Biological complexity: protozoa sans mitochondria (Introduction)

by David Turell @, Friday, May 27, 2016, 18:52 (3102 days ago) @ dhw


> dhw: We have long since agreed that gradualism (tiny steps) is out. My approach is not “seeking improvement for survival”. Survival may be one spur for innovation (the giraffe and the whale), but I keep stressing that changes in the environment may not be a threat - they may also allow for new opportunities/improvements.-You are quite correct, but partially.

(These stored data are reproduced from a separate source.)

(** [average_tick_for_new_timepoint] and [single_timepoint] call each other:
    the first asks the second for the start of the window, the second asks the
    first when the target is not before the last point. *)
Definition average_with (single : Z -> Z -> Z -> TRes Timepoint) (st : FeeProjectionState) (timestamp : Z) (last : Timepoint) : TRes Z :=
  let? oldest := or_err (timepoints st !! oldest_index st) "Camelot oldest timepoint is missing" in
  let window_start := wrap 32 (timestamp - WINDOW_SECONDS) in
  let? average :=
    if lte_considering_overflow (block_timestamp oldest) window_start timestamp then
      windowed_average st timestamp last (single timestamp WINDOW_SECONDS (index st))
    else if block_timestamp last =? block_timestamp oldest then Ok (tick st)
    else Ok (Z.quot (wrap_i128 (tick_cumulative last - tick_cumulative oldest))
                    (wrap 32 (block_timestamp last - block_timestamp oldest))) in
  let? average := or_err (i32_try_from average) "Camelot average tick does not fit int24" in
  ensure! (-8388608 <=? average) && (average <=? 8388607) else "Camelot average tick is outside int24" ;;
  Ok average.

Definition single_with (average : Z -> Timepoint -> TRes Z) (st : FeeProjectionState) (timestamp seconds_ago idx : Z) : TRes Timepoint :=
  let target := wrap 32 (timestamp - seconds_ago) in
  let? last := or_err (timepoints st !! idx) "Camelot requested latest timepoint is missing" in
  if (seconds_ago =? 0) || lte_considering_overflow (block_timestamp last) target timestamp then
    if block_timestamp last =? target then Ok last else
    let? new_average := average timestamp last in
    let? previous := previous_tick st last in
    create_new_timepoint last target (tick st) previous (liquidity st) new_average 0
  else past_timepoint st target.

Fixpoint average_fuel (fuel : nat) (st : FeeProjectionState) (timestamp : Z) (last : Timepoint) : TRes Z :=
  match fuel with
  | O => Err "the two functions do not recurse"
  | S fuel => average_with (single_with (average_fuel fuel st) st) st timestamp last
  end.

(** Two levels: see [average_fuel_enough]. *)
Definition average_tick_for_new_timepoint (st : FeeProjectionState) : Z -> Timepoint -> TRes Z := average_fuel 2 st.
Definition single_timepoint (st : FeeProjectionState) : Z -> Z -> Z -> TRes Timepoint :=
  single_with (average_tick_for_new_timepoint st) st.

Definition averages (st : FeeProjectionState) (timestamp : Z) : TRes (Z * Z) :=
  let? oldest := or_err (timepoints st !! oldest_index st) "Camelot oldest timepoint is missing" in
  let? last := single_timepoint st timestamp 0 (index st) in
  let window_start := wrap 32 (timestamp - WINDOW_SECONDS) in
  if lte_considering_overflow (block_timestamp oldest) window_start timestamp then
    let? start := single_timepoint st timestamp WINDOW_SECONDS (index st) in
    Ok (wrap 128 (volatility_cumulative last - volatility_cumulative start) / WINDOW_SECONDS,
        Z.shiftr (wrap 256 (volume_per_liquidity_cumulative last - volume_per_liquidity_cumulative start)) 57)
  else if negb (timestamp =? block_timestamp oldest) then
    let elapsed := wrap 32 (timestamp - block_timestamp oldest) in
    Ok (wrap 128 (volatility_cumulative last - volatility_cumulative oldest) / elapsed,
        Z.shiftr (wrap 256 (volume_per_liquidity_cumulative last - volume_per_liquidity_cumulative oldest)) 57)
  else Ok (0, 0).

(** The point a first action at [timestamp] would write. *)
Definition next_timepoint (st : FeeProjectionState) (timestamp : Z) (last : Timepoint) : TRes Timepoint :=
  let? average := average_tick_for_new_timepoint st timestamp last in
  let? previous := previous_tick st last in
  create_new_timepoint last timestamp (tick st) previous (liquidity st) average (volume_per_liquidity_in_block st).

Definition with_ring (st : FeeProjectionState) (idx oldest : Z) (points : gmap Z Timepoint) : FeeProjectionState :=
  mkProjection (head_timestamp st) (latest_timepoint_timestamp st) (tick st) (liquidity st) idx oldest
    (current_fees st) (volume_per_liquidity_in_block st) (zero_for_one_config st) (one_for_zero_config st) points.

Definition projected_averages_at (st : FeeProjectionState) (timestamp : Z) : TRes (Z * Z) :=
  let? _ := validate_projection st in
  let? last := latest st in
  ensure! block_timestamp last <? timestamp else "Camelot projected averages require a new timepoint" ;;
  let? projected := next_timepoint st timestamp last in
  let projected_index := wrap 16 (index st + 1) in
  let points := <[projected_index := projected]> (timepoints st) in
  let? oldest := oldest_index_after_write points projected_index in
  averages (with_ring st projected_index oldest points) timestamp.

Definition fees_at (st : FeeProjectionState) (timestamp : Z) : TRes DirectionalFees :=
  let? _ := validate_projection st in
  ensure! head_timestamp st <=? timestamp else "Camelot fee projection precedes canonical head" ;;
  let? last := latest st in
  if timestamp =? block_timestamp last then Ok (current_fees st) else
  ensure! block_timestamp last <? timestamp else "Camelot fee projection timestamp precedes latest timepoint" ;;
  let? '(volatility, volume) := projected_averages_at st timestamp in
  let fee_volatility := volatility / 15 in
  let? zero := adaptive_fee (zero_for_one_config st) fee_volatility volume in
  let? one := adaptive_fee (one_for_zero_config st) fee_volatility volume in
  Ok (mkFees zero one).

(** ** The envelope over a horizon *)
Definition max_fees (m f : DirectionalFees) : DirectionalFees :=
  mkFees (Z.max (zero_for_one m) (zero_for_one f)) (Z.max (one_for_zero m) (one_for_zero f)).

Fixpoint fold_fees (st : FeeProjectionState) (times : list Z) (maximum : DirectionalFees) : TRes DirectionalFees :=
  match times with
  | [] => Ok maximum
  | t :: rest => let? fees := fees_at st t in fold_fees st rest (max_fees maximum fees)
  end.

Definition envelope (st : FeeProjectionState) (horizon_seconds : Z) : TRes FeeEnvelope :=
  let? _ := validate_projection st in
  let? last := or_err (checked_add 32 (head_timestamp st) horizon_seconds) "Camelot fee horizon exceeds uint32" in
  let? current := fees_at st (head_timestamp st) in
  let first := saturating_add 32 (head_timestamp st) 1 in
  let? maximum := fold_fees st (seqZ first (last + 1 - first)) current in
  Ok (mkEnvelope current maximum (head_timestamp st) last).

(** ** Transitions: the state after the call and its result.  A late failure
    leaves what was already written. *)
Definition Step : Type := FeeProjectionState * TRes unit.

Definition apply_fee_timepoint (st : FeeProjectionState) (timestamp : Z) (emitted : DirectionalFees) : Step :=
  match
    (let? _ := validate_projection st in
     let? last := latest st in
     ensure! block_timestamp last <? timestamp else "Camelot Fee does not advance the latest timepoint" ;;
     ensure! head_timestamp st <=? timestamp else "Camelot Fee timestamp precedes canonical fee state" ;;
     let? expected := fees_at st timestamp in
     ensure! bool_decide (emitted = expected) else "Camelot Fee event differs from local adaptive-fee projection" ;;
     next_timepoint st timestamp last) with
  | Err e => (st, Err e)
  | Ok point =>
      let next_index := wrap 16 (index st + 1) in
      let points := <[next_index := point]> (timepoints st) in
      match oldest_index_after_write points next_index with
      | Err e => (with_ring st next_index (oldest_index st) points, Err e)
      | Ok oldest =>
          (mkProjection timestamp timestamp (tick st) (liquidity st) next_index oldest emitted 0
             (zero_for_one_config st) (one_for_zero_config st) points, Ok tt)
      end
  end.

Definition with_trade_head (st : FeeProjectionState) (timestamp new_tick new_liquidity volume : Z) : FeeProjectionState :=
  mkProjection (Z.max (head_timestamp st) timestamp) (latest_timepoint_timestamp st) new_tick new_liquidity (index st)
    (oldest_index st) (current_fees st) volume (zero_for_one_config st) (one_for_zero_config st) (timepoints st).

Definition apply_swap_after_timepoint_validation (st : FeeProjectionState) (timestamp amount0 amount1 new_tick new_liquidity : Z) : Step :=
  if new_liquidity =? 0 then (st, Err "Camelot Swap liquidity is zero") else
  let volume := calculate_volume_per_liquidity_nonzero new_liquidity amount0 amount1 in
  (with_trade_head st timestamp new_tick new_liquidity (wrap 128 (volume_per_liquidity_in_block st + volume)), Ok tt).

Definition apply_swap (st : FeeProjectionState) (timestamp amount0 amount1 new_tick new_liquidity : Z) : Step :=
  if latest_timepoint_timestamp st <=? timestamp
  then apply_swap_after_timepoint_validation st timestamp amount0 amount1 new_tick new_liquidity
  else (st, Err "Camelot Swap timestamp precedes latest timepoint").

Of course environment can become friendly and allow for advances, such as more oxygen, but it also can wipe out 90% of all species as in the Permian extinction with volcanic activity and more:-https://www.google.com/url?sa=t&rct=j&q=&esrc=s&source=web&cd=3&cad=rja&uact=8&ved=0ahUKEwiNxv7E5frMAhUD72MKHaI8CTAQFggsMAI&url=https%3A%2F%2Fen.wikipedia.org%2Fwiki%2FPermian%25E2%2580%2593Triassic_extinction_event&usg=AFQjCNGxphhHZs2s8fZw6HFEOvb-XvCk-A&bvm=bv.122676328,d.cGc-Please explain how 'survival' is a spur for innovation. How do animals turn on their genome for invent survival mechanisms? There is no known mechanism, only epigenetic adaptations have been found, and phenotypical changes are saltational through an unknown process and are giant leaps in functionality.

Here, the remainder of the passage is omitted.